Pressure overload amplifies IL‐18 signaling in a rabbit model of myocardial hypertrophy and failure

Sustained inflammation plays a causal role in the development and progression of LVH and its transition to failure. We hypothesized that pressure overload (PO) amplifies interleukin (IL)‐18 signaling during LVH and failure, and IL‐18 is a potent pro‐hypertrophic cytokine.
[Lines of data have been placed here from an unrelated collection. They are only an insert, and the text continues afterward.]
(* ===== verification/KIpcSend.v ===== *)
(** * Sending: [MH_send], [MH_notify] and [notify_proxy]

    [src/kernel/proc.c].  A function's [return] in the middle of its body is an
    [inl] result of the part before it; debug tracing is left out.  What sending
    and receiving share (unblocking a process, appending it to a caller queue) is
    here too. *)
From stdpp Require Import base gmap list numbers strings.
From Stdlib Require Import ZArith Lia.
From S2P Require Import Prelude.
From S2P Require Import KTypes.
From S2P Require Import KProc.
From S2P Require Import KSched.

(** ** Shared steps *)

(** [1 << n] on a 32-bit machine. *)
Definition bit32 (n : Z) : Z := u32 (Z.shiftl 1 (n mod 32)).

(** [p->p_rts_flags &= ~flags; if (p->p_rts_flags == 0) enqueue(p)]. *)
Definition unblock (p : ptr) (flags : Z) : K unit :=
  putp p (λ r, r.[p_rts_flags := bclr (p_rts_flags r) flags]);;;
  let* r := getp p in
  when (p_rts_flags r =? 0) (enqueue p).

(** The scan for the end of a caller queue and the insertion there. *)
Definition end_scan : ploc → K (ploc + ploc) := λ xpp,
  let* x := load xpp in
  match x with
  | None => ret (inr xpp)
  | Some p => ret (inl (QLink p))
  end.

Definition append_caller (dst : ptr) (caller : ptr) : K unit :=
  match dst with
  | None => crash
  | Some d =>
      let* xpp := loop list_fuel end_scan (CallerQ d) in
      store xpp caller;;;
      putp caller (λ r, r.[p_q_link := None])
  end.

Definition is_receiving (r : proc) : bool :=
  Z.land (p_rts_flags r) (Z.lor RECEIVING SENDING) =? RECEIVING.

(** A process with [VMID_PENDING] waits in [MH_recvvm]: its filter on virtual
    machines and sources, for a message of [c]. *)
Definition vm_source_ok (d c : proc) : bool :=
  (p_getfrom_e d =? p_endpoint c) || (p_getfrom_e d =? ANY)
  || band (p_misc_flags d) NOT_GETFROM.
Definition not_getfrom_match (d c : proc) : bool :=
  band (p_misc_flags d) NOT_GETFROM && (p_getfrom_e d =? p_nr c).

(** ** [MH_send] *)

(** The branch for a paravirtualised caller whose kernel call may be served by
    SYSTASK instead of the proxy: the resulting [dst_ptr]. *)
Definition send_paravirtual (caller_ptr : ptr) (m_ptr : Z) (dst_ptr : ptr) : K ptr :=
  let* d := getp dst_ptr in
  let* c := getp caller_ptr in
  if (p_nr d =? SYSTEM)
     && (Z.land (p_misc_flags c) (Z.lor PARAVIR_TASK REPLY_PENDING)
           =? Z.lor PARAVIR_TASK REPLY_PENDING) then
    let* s := get in
    let m := default msg0 (kmem s !! phys_addr (mem_phys (p_memmap_D c)) m_ptr) in
    let call_nr := s32 (m_type m - KERNEL_CALL) in
    let* cp := priv_of caller_ptr in
    if negb (band (s_call2proxy cp) (bit32 call_nr)) then proc_addr SYSTEM
    else ret dst_ptr
  else ret dst_ptr.

(** The proxy of the running VM, for a caller in that VM. *)
Definition virtual_proxy (caller_ptr : ptr) : K (Z + ptr) :=
  let* s := get in
  let* vm := getvm (running_vm s) in
  let* '(ok, proxy_nr) := isokendpt_vm VM0 (vm_vmm_endpoint vm) in
  if ok =? 0 then ret (inl EVIRTUALTASK)
  else
    let* dst0_ptr := proc_addr_vm VM0 proxy_nr in
    let* d0 := getp dst0_ptr in
    let* c := getp caller_ptr in
    if negb (p_proxy d0 =? p_vmid c) then ret (inl EVIRTUALTASK)
    else ret (inr dst0_ptr).

(** The destination of a message from a caller inside a VM: the descriptor that
    receives it and the descriptor in the caller's VM. *)
Definition send_redirect (caller_ptr : ptr) (m_ptr : Z) (dst_ptr : ptr) :
    K (Z + (ptr * ptr)) :=
  let* c := getp caller_ptr in
  let* d := getp dst_ptr in
  if band (p_misc_flags d) PROMICUOUS_TASK then
    let dst0_ptr := p_promiscuous d in
    let* d0p := priv_of dst0_ptr in
    if band (s_vm_bitmap d0p) (bit32 (p_vmid c))
    then ret (inr (dst0_ptr, dst_ptr))
    else ret (inl EPROMISCUOUS)
  else if band (p_misc_flags d) VIRTUAL_TASK then
    let* dst' := send_paravirtual caller_ptr m_ptr dst_ptr in
    let* d' := getp dst' in
    if band (p_misc_flags d') VIRTUAL_TASK then
      let* p := virtual_proxy caller_ptr in
      match p with
      | inl e => ret (inl e)
      | inr _ => ret (inr (dst', dst'))
      end
    else ret (inr (dst', dst_ptr))
  else ret (inr (dst_ptr, dst_ptr)).

Definition send_resolve (caller_ptr : ptr) (dst_ep m_ptr : Z) : K (Z + (ptr * ptr)) :=
  let* '(rcode, dst_p) := isokendpt dst_ep in
  if rcode =? 0 then ret (inl EDSTDIED)
  else
    let* c := getp caller_ptr in
    let* dst_ptr :=
      (if band (p_misc_flags c) PARAVIR_TASK && (dst_p =? SYSTEM) then
         let* s := get in
         MHASSERT (VM0 <? running_vm s);;;
         ret (Some (running_vm s, SYSTEM))
       else proc_addr dst_p) in
    let* d := getp dst_ptr in
    if band (p_rts_flags d) NO_ENDPOINT then ret (inl EDSTDIED)
    else if VM0 <? p_vmid c then send_redirect caller_ptr m_ptr dst_ptr
    else ret (inr (dst_ptr, dst_ptr)).

(** Delivery to a waiting destination; [false] when it does not wait for this
    message. *)
Definition send_deliver (caller_ptr : ptr) (m_ptr : Z) (dst_ptr dstX_ptr : ptr) :
    K bool :=
  let* d := getp dst_ptr in
  let* c := getp caller_ptr in
  if negb (is_receiving d) then ret false
  else if band (p_misc_flags d) VMID_PENDING then
    let* dX := getp dstX_ptr in
    MHASSERT (band (p_misc_flags dX) PROMICUOUS_TASK || (p_vmid c =? VM0));;;
    if not_getfrom_match d c then ret false
    else if ((p_recv_vm d =? ANY_VM) || (p_recv_vm d =? p_vmid c))
            && vm_source_ok d c then
      CopyMess_ep (p_endpoint c) caller_ptr m_ptr dst_ptr (p_messbuf d);;;
      putp dst_ptr (λ r,
        r.[p_retreg := u32 (p_vmid c)]
         .[p_misc_flags := bclr (p_misc_flags r)
             (Z.lor (Z.lor VMID_PENDING NOT_GETFROM) REPLY_PENDING)]
         .[p_getfrom_e := NONE].[p_recv_vm := ANY_VM]);;;
      unblock dst_ptr RECEIVING;;;
      ret true
    else ret false
  else
    MHASSERT (negb (band (p_misc_flags d) NOT_GETFROM));;;
    if ((p_vmid d =? p_vmid c) || (p_nr d =? SYSTEM))
       && ((p_getfrom_e d =? ANY) || (p_getfrom_e d =? p_endpoint c)) then
      let* s := get in
      when (p_nr d =? SYSTEM)
        (putp (systask_ptr s) (λ r, r.[p_vmid := p_vmid c]));;;
      CopyMess_ep (p_endpoint c) caller_ptr m_ptr dst_ptr (p_messbuf d);;;
      putp dst_ptr (λ r,
        r.[p_misc_flags := bclr (p_misc_flags r)
             (Z.lor (Z.lor VMID_PENDING NOT_GETFROM) REPLY_PENDING)]
         .[p_getfrom_e := NONE].[p_recv_vm := ANY_VM]);;;
      unblock dst_ptr RECEIVING;;;
      ret true
    else ret false.

(** The caller blocks at the end of the destination's queue. *)
Definition block_sender (caller_ptr : ptr) (m_ptr dst_ep : Z) (dst_ptr : ptr) : K unit :=
  putp caller_ptr (λ r, r.[p_messbuf := m_ptr]);;;
  let* c := getp caller_ptr in
  when (p_rts_flags c =? 0) (dequeue caller_ptr);;;
  putp caller_ptr (λ r,
    r.[p_rts_flags := Z.lor (p_rts_flags r) SENDING].[p_sendto_e := dst_ep]);;;
  append_caller dst_ptr caller_ptr.

(** ** [MH_notify] and [notify_proxy] *)

(** [notify_proxy], given [MH_notify]. *)
Definition notify_proxy_with (notify : ptr → Z → K Z) (driver_id : Z) : K Z :=
  let* s := get in
  let* vm := getvm (running_vm s) in
  let proxy_nr := ENDPOINT_P (vm_vmm_endpoint vm) in
  let* px := proc_addr_vm VM0 proxy_nr in
  let* p := getp px in
  let* pr := getpriv (p_priv p) in
  if band (s_dr_bitmap pr) (bit32 driver_id) then
    putpriv (p_priv p) (λ r, r.[s_int_pending := bit32 driver_id]);;;
    modify (λ s, s.[running_vm := VM0]);;;
    let* hw := proc_addr_vm VM0 HARDWARE in
    let* rcode := notify hw proxy_nr in
    modify (λ s', s'.[running_vm := running_vm s]);;;
    ret rcode
  else ret EACCES.

(** Destination of a notification: [dst_ptr], [dstX_ptr] and [dst0_ptr]. *)
Definition notify_resolve (caller_ptr : ptr) (dst_p : Z) :
    K (Z + (ptr * ptr * ptr)) :=
  let* dst_ptr := proc_addr dst_p in
  let* d := getp dst_ptr in
  let* c := getp caller_ptr in
  if band (p_rts_flags d) NO_ENDPOINT then ret (inl EDSTDIED)
  else if negb (p_vmid c =? VM0) then
    if band (p_misc_flags d) PROMICUOUS_TASK then
      let dst0_ptr := p_promiscuous d in
      let* expected := proc_addr_vm VM0 dst_p in
      MHASSERT (ptr_eqb dst0_ptr expected);;;
      let* d0p := priv_of dst0_ptr in
      if band (s_vm_bitmap d0p) (bit32 (p_vmid c)) then
        let* d0 := getp dst0_ptr in
        MHASSERT (band (p_misc_flags d0) VMID_PENDING);;;
        ret (inr (dst0_ptr, dst_ptr, dst0_ptr))
      else ret (inl EPROMISCUOUS)
    else if band (p_misc_flags d) VIRTUAL_TASK then
      let* p := virtual_proxy caller_ptr in
      match p with
      | inl e => ret (inl e)
      | inr dst0_ptr => ret (inr (dst_ptr, dst_ptr, dst0_ptr))
      end
    else ret (inr (dst_ptr, dst_ptr, None))
  else ret (inr (dst_ptr, dst_ptr, None)).

(** Delivery of a notification to a waiting destination. *)
Definition notify_deliver (caller_ptr dst_ptr dstX_ptr : ptr) : K bool :=
  let* d := getp dst_ptr in
  let* dX := getp dstX_ptr in
  let* c := getp caller_ptr in
  if negb (is_receiving d && negb (band (p_misc_flags d) REPLY_PENDING))
  then ret false
  else if band (p_misc_flags d) VMID_PENDING then
    MHASSERT (band (p_misc_flags dX) PROMICUOUS_TASK || (p_vmid c =? VM0));;;
    if not_getfrom_match d c then ret false
    else if ((p_recv_vm d =? ANY_VM) || (p_recv_vm d =? p_vmid c)
             || (p_nr c =? HARDWARE)) && vm_source_ok d c then
      let* s := get in
      let* m := BuildMess_ptr (m_notify s) caller_ptr dst_ptr in
      modify (λ s, s.[m_notify := m]);;;
      CopyMess_kernel (p_endpoint c) m dst_ptr (p_messbuf d);;;
      putp dst_ptr (λ r,
        r.[p_retreg := u32 (if p_nr c =? HARDWARE then
                              (if p_recv_vm d =? ANY_VM then VM0 else p_recv_vm d)
                            else p_vmid c)]
         .[p_misc_flags := bclr (p_misc_flags r) (Z.lor VMID_PENDING NOT_GETFROM)]
         .[p_recv_vm := ANY_VM].[p_getfrom_e := NONE]);;;
      unblock dst_ptr RECEIVING;;;
      ret true
    else ret false
  else
    MHASSERT (negb (band (p_misc_flags d) NOT_GETFROM));;;
    if negb (p_vmid c =? VM0) && band (p_misc_flags dX) PROMICUOUS_TASK
    then ret false
    else if (p_getfrom_e d =? ANY) || (p_getfrom_e d =? p_endpoint c) then
      let* s := get in
      when (p_nr d =? SYSTEM)
        (putp (systask_ptr s) (λ r, r.[p_vmid := p_vmid c]));;;
      let* m := BuildMess_ptr (m_notify s) caller_ptr dst_ptr in
      modify (λ s, s.[m_notify := m]);;;
      CopyMess_kernel (p_endpoint c) m dst_ptr (p_messbuf d);;;
      putp dst_ptr (λ r, r.[p_getfrom_e := NONE]);;;
      unblock dst_ptr RECEIVING;;;
      ret true
    else ret false.

(** A notification that cannot be delivered is counted in the destination's
    privilege structure, under the source's system id. *)
Definition notify_pend (src_id : Z) (dst_ptr : ptr) : K unit :=
  let* d := getp dst_ptr in
  let* dp := getpriv (p_priv d) in
  let* map := of_option (set_sys_bit (s_notify_pending dp) src_id) in
  let* n := of_option (aget (s_ntfy_cnt dp) src_id) in
  let* cnt := of_option (aset (s_ntfy_cnt dp) src_id (u8 (n + 1))) in
  putpriv (p_priv d) (λ r, r.[s_notify_pending := map].[s_ntfy_cnt := cnt]).

(** [MH_notify], given [notify_proxy]. *)
Definition MH_notify_with (notify_proxy : Z → K Z) (caller_ptr : ptr) (dst_p : Z) : K Z :=
  let* r := notify_resolve caller_ptr dst_p in
  match r with
  | inl e => ret e
  | inr (dst_ptr, dstX_ptr, dst0_ptr) =>
      let* done := notify_deliver caller_ptr dst_ptr dstX_ptr in
      if done : bool then ret OK
      else
        let* c := getp caller_ptr in
        let* dX := getp dstX_ptr in
        if negb (p_vmid c =? VM0)
           && (band (p_misc_flags dX) PROMICUOUS_TASK
               || band (p_misc_flags dX) VIRTUAL_TASK) then
          dequeue caller_ptr;;;
          putp caller_ptr (λ r, r.[p_rts_flags := Z.lor (p_rts_flags r) NOTIFYING]);;;
          append_caller (if band (p_misc_flags dX) PROMICUOUS_TASK
                         then dst0_ptr else dstX_ptr) caller_ptr;;;
          putp caller_ptr (λ r, r.[p_sendto_e := p_endpoint dX]);;;
          if band (p_misc_flags dX) VIRTUAL_TASK then
            let* d0p := priv_of dst0_ptr in notify_proxy (s_id d0p)
          else ret OK
        else
          let* cp := priv_of caller_ptr in
          notify_pend (s_id cp) dst_ptr;;;
          ret OK
  end.

(** [MH_notify] and [notify_proxy] call each other; the proxy is notified on
    behalf of HARDWARE, which runs on VM0, so the second level never notifies a
    proxy again and a depth of two is enough. *)
Fixpoint MH_notify_n (n : nat) (caller_ptr : ptr) (dst_p : Z) : K Z :=
  match n with
  | O => spin
  | S n => MH_notify_with (notify_proxy_with (MH_notify_n n)) caller_ptr dst_p
  end.

Definition MH_notify : ptr → Z → K Z := MH_notify_n 2.
Definition notify_proxy : Z → K Z := notify_proxy_with MH_notify.

Definition MH_send (caller_ptr : ptr) (dst_ep m_ptr : Z) : K Z :=
  let* r := send_resolve caller_ptr dst_ep m_ptr in
  match r with
  | inl e => ret e
  | inr (dst_ptr, dstX_ptr) =>
      let* done := send_deliver caller_ptr m_ptr dst_ptr dstX_ptr in
      if done : bool then ret OK
      else
        block_sender caller_ptr m_ptr dst_ep dst_ptr;;;
        let* c := getp caller_ptr in
        let* d := getp dst_ptr in
        if negb (p_vmid c =? VM0) && band (p_misc_flags d) VIRTUAL_TASK then
          let* dp := priv_of dst_ptr in notify_proxy (s_id dp)
        else ret OK
  end.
Results Using a rabbit model, we report that PO by constriction of the descending thoracic aorta induces LVH. Monitoring by echocardiography indicates compensated hypertrophy at 4 weeks (Mass/Volume ratio: 1.7±0.11) and ventricular dilatation indicative of failure at 6 weeks (M/V ratio: 0.7±0.04). We cloned rabbit IL‐18, IL‐18Rα and β, and IL‐18BP full‐length cDNA, and show that PO, while enhancing IL‐18 and IL‐18R expression in hypertrophied and failing hearts, markedly attenuated expression levels of the IL‐18 antagonist IL‐18 binding protein. In vitro, cyclical mechanic stretch (10% cyclic equibiaxial stretch, 1 Hz) induced hypertrophy of cardiomyocytes (CaM) and enhanced IL‐18, IL‐18Rα and ANP‐1 expression. Treatment with rhIL‐18 induced its own expression and that of IL‐18Rα via AP‐1, and CaM hypertrophy via PI3K/Akt/GATA4. Conclusions PO enhances IL‐18 and its receptor expression in hypertrophied and failing hearts. Since IL‐18BP expression is markedly inhibited, our results indicate a positive amplification in IL‐18 inflammatory signaling, and suggest IL‐18 as a potential therapeutic target in LVH and failure.